Stacy L. Smith, Associate Professor at the University of South California (USC), is a specialist in the study of gender in cinema and television.
When did you start focusing your research on women in the film industry?
In 2005, we began studying gender in film, in partnership with an organization that later became the Geena Davis Institute on Gender in Media. In 2008, I launched what is now the Annenberg Inclusion Initiative and we began issuing reports on the film industry, covering gender, ethnicity, and now the LGBT community and disability as well. We also study other forms of entertainment, including TV and digital content, music, and film criticism.
Do you feel more as a researcher or as an activist?
My work sits at the intersection of research and activism. After years of research on the topic, our team realized that we had expertise and insight that could be used to create change. Now, we use the data that we collect to develop solutions and illuminate how individuals and companies can address ongoing inequality.

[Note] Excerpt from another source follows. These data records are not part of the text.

Lemma padded_row_no_line_break t row c x :
  row ∈ padded_rows t -> c ∈ row -> x ∈ c ->
  x <> ch_newline /\ x <> ch_return.
Proof.
  intros Hrow Hc Hx.
  apply list_elem_of_In, in_map_iff in Hrow as (r & <- & _).
  apply elem_of_app in Hc as [Hc|Hc].
  - unfold row_data in Hc.
    apply list_elem_of_In, in_map_iff in Hc as (cl & <- & _).
    rewrite cell_text_escape in Hx. by apply escape_no_line_break in Hx.
  - apply elem_of_replicate_inv in Hc as ->. by apply elem_of_nil in Hx.
Qed.

(** X14: no line of the grid of a table holds a newline or a carriage
    return, whatever the texts of the cells: in the written text every row
    of the table, and the separator, is one line. *)
Theorem grid_lines_no_line_break (t : table) (line : str) :
  line ∈ grid_lines (padded_rows t) ->
  (ch_newline ∉ line) /\ (ch_return ∉ line).
Proof.
  intros Hline.
  assert (forall x, x ∈ line -> x <> ch_newline /\ x <> ch_return) as H.
  { intros x Hx.
    destruct (padded_rows t) as [|headers rest] eqn:E;
      [by apply elem_of_nil in Hline|].
    assert (forall row, row ∈ headers :: rest -> x ∈ row_line row ->
                        x <> ch_newline /\ x <> ch_return) as Hrow.
    { intros row Hrow Hxr.
      apply elem_of_row_line in Hxr as [->|[->|(c & Hc & Hxc)]];
        [done|done|].
      apply (padded_row_no_line_break t row c); [by rewrite E|done..]. }
    cbn [grid_lines] in Hline.
    apply elem_of_cons in Hline as [->|Hline];
      [apply (Hrow headers); [left|done]|].
    apply elem_of_cons in Hline as [->|Hline].
    - apply elem_of_row_line in Hx as [->|[->|(c & Hc & Hxc)]];
        [done|done|].
      apply elem_of_replicate_inv in Hc as ->.
      change (lit "---") with [45; 45; 45]%N in Hxc.
      apply elem_of_cons in Hxc as [->|Hxc]; [done|].
      apply elem_of_cons in Hxc as [->|Hxc]; [done|].
      by apply list_elem_of_singleton in Hxc as ->.
    - apply list_elem_of_In, in_map_iff in Hline as (row & <- & Hin).
      apply (Hrow row); [|done]. right. by apply list_elem_of_In. }
  split; intros Hx; by destruct (H _ Hx).
Qed.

Could you explain in simple terms what “inclusion rider” means?
An inclusion rider is a provision in an actor’s contract that can be used to counter bias in the interviewing and casting process both on screen and behind the camera. It allows actors or producers to use the leverage they have when negotiating contracts to create access and opportunity for other individuals in roles that have historically gone to one group of people. I worked with Kalpana Kotagal and Fanshen Cox DiGiovanni to develop template language for the inclusion rider, which you can find on the Annenberg Inclusion Initiative website.
At the Oscars 2018, Frances McDormand’s sentence on inclusion rider gave an immediate and inter national exposure to these two words you had coined at USC. Did you know she would mention them in her speech?
I did not! It was a wonderful surprise when it was mentioned in her speech, and came about through the power of women helping each other.
Have contracts really changed since Oscars 2018?
There is evidence that inclusion riders are being used. For example, the film Hala used an inclusion rider. Michael B. Jordan worked with Warner Media to ensure that the inclusion rider became an inclusion policy that will be used across the company. Just Mercy, the first film made under this policy, is scheduled to be released by Warner Media in 2020.
What is your assessment of the situation today, and what are your hopes?
We recently released research showing that the number of leading characters that are female and from underrepresented ethnic groups increased in 2018. We also saw an increase in Black/African American directors in 2018. In partnership with TIME’S UP, we launched the 4% challenge to encourage industry members to hire more female directors. To date, around 120 individuals and seven companies have signed on to the challenge. This suggests that change has arrived, and I’m hopeful that more is on the horizon.